Denial of service. An attack can cause complete paralysis of the network DoS type(Denial of Service) - denial of service. Its purpose is to interfere with user access to network resources. Wireless systems particularly susceptible to such attacks. The physical layer in a wireless network is the abstract space around the access point. An attacker can turn on a device that fills the entire spectrum at the operating frequency with interference and illegal traffic - this task does not pose any particular difficulties. The very fact of carrying out a DoS attack on physical level in a wireless network is difficult to prove.

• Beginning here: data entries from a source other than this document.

(* ===== verification/NumaDemo.v ===== *)
(** * Concrete topologies

    Two sockets with processors and two nodes without, as on machines with
    high-bandwidth memory; the theorems of [NumaSpec] applied to it, and inputs
    on which the code misbehaves. *)
From S2P Require Import CString Prelude Registry Arena Numa NumaSpec.
Local Open Scope string_scope.
Local Open Scope Z_scope.

(** Nodes 0 and 1 have two processors each; node 2 is near 0, node 3 near 1. *)
Definition flat : topology :=
  Topology 4 3
    (λ i, if i =? 0 then Some [0; 1] else if i =? 1 then Some [2; 3] else if i <=? 3 then Some [] else None)
    (λ i d, if i =? d then 10 else if d =? i + 2 then 21 else 31)
    true true.

Definition high_bandwidth (d : Z) : bool := (d =? 2) || (d =? 3).

Example flat_nearest :
  get_mbind_nodemask (λ _, true) flat (inr high_bandwidth) NODE_VARIANT_SINGLE (Some ∅) 64 2 None =
  Ret (0, Some {[3]}, Some (0, Some [Vec [2] 8; Vec [2] 8; Vec [3] 8; Vec [3] 8])).
Proof. vm_compute. reflexivity. Qed.

Lemma nodemask_nearest_witness :
  ∃ mask, get_mbind_nodemask (λ _, true) flat (inr high_bandwidth) NODE_VARIANT_MULTIPLE (Some ∅) 64 2 None =
      Ret (MEMKIND_SUCCESS, Some mask, Some (set_closest_numanode (λ _, true) flat (inr high_bandwidth) NODE_VARIANT_MULTIPLE)) ∧
    ∀ d, d ∈ mask ↔ d < 64 ∧ ∃ i, 0 <= i <= max_node_id flat ∧ 2 ∈ cpus_of flat i ∧
      near flat high_bandwidth NODE_VARIANT_MULTIPLE i d.
Proof.
  apply (nodemask_nearest (λ _, true) flat high_bandwidth NODE_VARIANT_MULTIPLE ∅ 64 2 None);
    [done| |done|done|done|done|by left|done].
  intros i d. cbn. destruct (i =? d); [done|]. by destruct (d =? i + 2).
Defined.

Definition sizes (d : Z) : Z := if d =? 0 then 64 else if d =? 1 then -1 else if d =? 2 then 512 else 512.

Lemma hi_cap_find_correct_witness :
  hc_init_err (memkind_hi_cap_find sizes 3 true NODE_VARIANT_MULTIPLE) = MEMKIND_SUCCESS ∧
  (∃ nodes, hc_nodes (memkind_hi_cap_find sizes 3 true NODE_VARIANT_MULTIPLE) = Some nodes ∧
     ∀ d, d ∈ nodes ↔ biggest sizes 3 d) ∧
  ∃ g', memkind_hi_cap_finalize (memkind_hi_cap_find sizes 3 true NODE_VARIANT_MULTIPLE) = Ret g'.
Proof.
  apply (hi_cap_find_correct sizes 3 NODE_VARIANT_MULTIPLE); [|done|split; [exists 0; split; [lia|done]|done]].
  intros d. unfold sizes. destruct (d =? 0), (d =? 1), (d =? 2); lia.
Defined.

(** ** Defects *)

(** Two nodes of the same capacity: the mask is freed by the search, its
    pointer stays, and the finalisation frees it again. *)
Example hi_cap_double_free :
  let g := memkind_hi_cap_find sizes 3 true NODE_VARIANT_SINGLE in
  hc_init_err g = MEMKIND_ERROR_MEMTYPE_NOT_AVAILABLE ∧ memkind_hi_cap_finalize g = Stop Undefined.
Proof. vm_compute. done. Qed.

(** A distance that libnuma cannot determine is reported as 0 and is smaller
    than every known one. *)
Example unknown_distance_wins :
  let t := Topology 4 3 (numa_node_to_cpus flat) (λ i d, if d =? 3 then 0 else numa_distance flat i d) true true in
  (get_mbind_nodemask (λ _, true) t (inr high_bandwidth) NODE_VARIANT_MULTIPLE (Some ∅) 64 0 None) =
  Ret (0, Some {[3]}, Some (0, Some [Vec [3] 8; Vec [3] 8; Vec [3] 8; Vec [3] 8])).
Proof. vm_compute. reflexivity. Qed.

(** A push that finds no memory is ignored: success with an empty mask. *)
Example push_failure_ignored :
  get_mbind_nodemask (λ _, false) flat (inr high_bandwidth) NODE_VARIANT_SINGLE (Some ∅) 64 2 None =
  Ret (0, Some ∅, Some (0, Some [VEC_INITIALIZER; VEC_INITIALIZER; VEC_INITIALIZER; VEC_INITIALIZER])).
Proof. vm_compute. reflexivity. Qed.

(** [sched_getcpu] may fail with -1, which is used as an index. *)
Example cpu_index_unchecked :
  get_mbind_nodemask (λ _, true) flat (inr high_bandwidth) NODE_VARIANT_SINGLE (Some ∅) 64 (-1) None = Stop OutOfBounds.
Proof. vm_compute. reflexivity. Qed.

(** The threshold accepts an empty text as 0 and a negative number that wraps. *)
Example threshold_texts :
  hbw_threshold (Some "") = Some 0 ∧ hbw_threshold (Some "-18446744073709551615") = Some 1 ∧
  hbw_threshold (Some "4294967296") = None ∧ hbw_threshold (Some "200k") = None.
Proof. vm_compute. done. Qed.

(** By bandwidth: the faster node, and of two equally fast ones the smaller. *)
Definition socket : hwloc_obj := HwlocObj 0 [0; 1] 96.
Definition fast_small : hwloc_obj := HwlocObj 2 [] 16.
Definition fast_large : hwloc_obj := HwlocObj 3 [] 32.

Example fastest_smallest :
  get_per_cpu_local_nodes_mask (λ _ _, 10)
    (λ a _ n, if os_index n =? 0 then Some 100 else Some 400)
    (HwlocEnv true true true true (λ _, true)) MEM_ATTR_BANDWIDTH
    (λ _, Some [socket; fast_large; fast_small]) [socket] 2 = Ret (inr [Some 2; Some 2]).
Proof. vm_compute. reflexivity. Qed.
(** Putting a record back, or freeing it when nothing is left. *)
Lemma put_back_ok r m es n k p x :
  rank_at r m es (S n) k → aggs r = <[p := x]> m → m !! p = None → 0 <= agg_size x < 2 ^ 64 →
  (∀ q y, m !! q = Some y → same_hot (quantifiedHotness y) (quantifiedHotness x) = false) →
  ∃ r' es', put_back p r = Ret r' ∧ aggs r' = (if 0 <? agg_size x then <[p := x]> m else m) ∧
    rank_at r' (aggs r') es' n k.
Proof.
  intros Hr Ha Hp Hx Hne. pose proof Hr as []. unfold put_back.
  assert (Hlive : aggs r !! p = Some x) by (rewrite Ha; apply lookup_insert_eq). rewrite Hlive. cbn [deref obind].
  assert (Hfresh : ∀ v, (p, v) ∉ es) by (intros v (y & Hy & _)%ra_entries0; congruence).
  destruct (Z.ltb_spec 0 (agg_size x)) as [Hpos|Hzero].
  - pose proof (hotter_strict_weak _ ra_numbers0) as Hsw.
    destruct (put_ok (is_hotter_agg_hot (aggs r)) (entries r) es n p (agg_size x) ra_tree0) as
      (tr' & l1 & l2 & -> & -> & Hrep' & _); [done|]. cbn [obind].
    exists (set_entries tr' r), (l1 ++ (p, agg_size x) :: l2). split_and!; [done..|]. split; cbn; try done.
    + intros q v. rewrite Ha. rewrite elem_of_app, elem_of_cons. split.
      * intros Hin. destruct (decide (q = p)) as [->|Hq].
        -- exists x. rewrite lookup_insert_eq. destruct Hin as [Hin|[[= ->]|Hin]]; [|done|];
             by destruct (Hfresh v); apply elem_of_app; auto.
        -- rewrite lookup_insert_ne by done. apply ra_entries0, elem_of_app.
           destruct Hin as [?|[[= ? ?]|?]]; [by left|done|by right].
      * intros (y & [[<- <-]|[Hq Hy]]%lookup_insert_Some & Hv); [right; left; by rewrite Hv|].
        assert (Hin : (q, v) ∈ l1 ++ l2) by (apply ra_entries0; by exists y).
        apply elem_of_app in Hin as [?|?]; [by left|by right; right].
    + rewrite fmap_app in ra_nodup0 |- *. cbn. apply NoDup_app in ra_nodup0 as (H1 & H2 & H3).
      assert (Hnot : ∀ l : list (Z * Z), (∀ v, (p, v) ∉ l) → p ∉ l.*1).
      { intros l Hl ([p' v] & -> & Hin)%list_elem_of_fmap. by apply (Hl v). }
      apply NoDup_app. split_and!; [done| |].
      * intros a Ha1 [->|Ha2]%elem_of_cons; [|by apply (H2 a)]. revert Ha1. apply Hnot. intros v Hv. apply (Hfresh v). set_solver.
      * apply NoDup_cons. split; [|done]. apply Hnot. intros v Hv. apply (Hfresh v). set_solver.
    + intros q y. rewrite Ha. intros [[<- <-]|[_ Hy]]%lookup_insert_Some; [lia|by eapply ra_pos0].
    + rewrite Ha. intros q q' y y' Hy Hy' Hs.
      apply lookup_insert_Some in Hy, Hy'.
      destruct Hy as [[<- <-]|[Hq Hy]], Hy' as [[<- <-]|[Hq' Hy']]; [done| | |].
      * rewrite same_hot_sym, (Hne _ _ Hy') in Hs. done.
      * rewrite (Hne _ _ Hy) in Hs. done.
      * by apply (ra_one0 q q' y y').
  - destruct ra_alloc0 as (M & k' & Hw & HM & Hk).
    destruct (na_free_ok _ _ _ _ _ p Hw HM) as (w' & -> & Hw'); [by apply elem_of_dom|]. cbn [obind].
    assert (Hdel : delete p (aggs r) = m) by (rewrite Ha; by apply delete_insert_id).
    eexists _, es. split; [done|]. cbn. rewrite Hdel. split; [done|]. split; cbn; rewrite ?Hdel; try done.
    + eapply rep_less; [|apply Nat.le_succ_diag_r].
      eapply wre_rep_ext; [|exact ra_tree0]. intros [a wa] [b wb] Ha1 Hb1.
      assert (Hn : ∀ c v, (c, v) ∈ es → hot_of (aggs r) c = hot_of m c).
      { intros c v Hc. rewrite Ha. apply hot_of_insert_ne. intros ->. by apply (Hfresh v). }
      unfold is_hotter_agg_hot. cbn. by rewrite (Hn a wa), (Hn b wb).
    + eexists _, (S k'). split; [exact Hw'|]. rewrite lookup_insert_eq. split; [|lia].
      by rewrite <- Hdel, dom_delete_L.
    + intros q y Hy. eapply ra_numbers0. by eapply lookup_weaken; [|exact ra_sub0].
    + intros q [y Hy]. apply ra_address0. exists y. by eapply lookup_weaken; [|exact ra_sub0].
Qed.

Man-in-the-middle attacks. Attacks of this type are carried out much easier on wireless networks than on wired networks, since in the case of a wired network it is necessary to implement certain type access to it. Typically, man-in-the-middle attacks are used to destroy the confidentiality and integrity of a communication session. MITM attacks are more complex than most other attacks and require detailed information about the network to carry out. An attacker usually spoofs the identity of one of the network resources. It uses the ability to eavesdrop and illegally capture a data stream in order to change its contents to serve some of its purposes, such as spoofing IP addresses, changing the MAC address to imitate another host, etc.

Anonymous Internet access. Unsecured wireless LANs provide hackers with the best possible anonymous access for attacks via the Internet. Hackers can use unprotected wireless LAN organizations to access the Internet through it, where they will carry out illegal actions without leaving their traces. An organization with an unprotected LAN formally becomes a source of attack traffic aimed at another computer system, which is associated with a potential risk of legal liability for damage caused to the victim of a hacker attack.

The attacks described above are not the only attacks used by hackers to compromise wireless networks.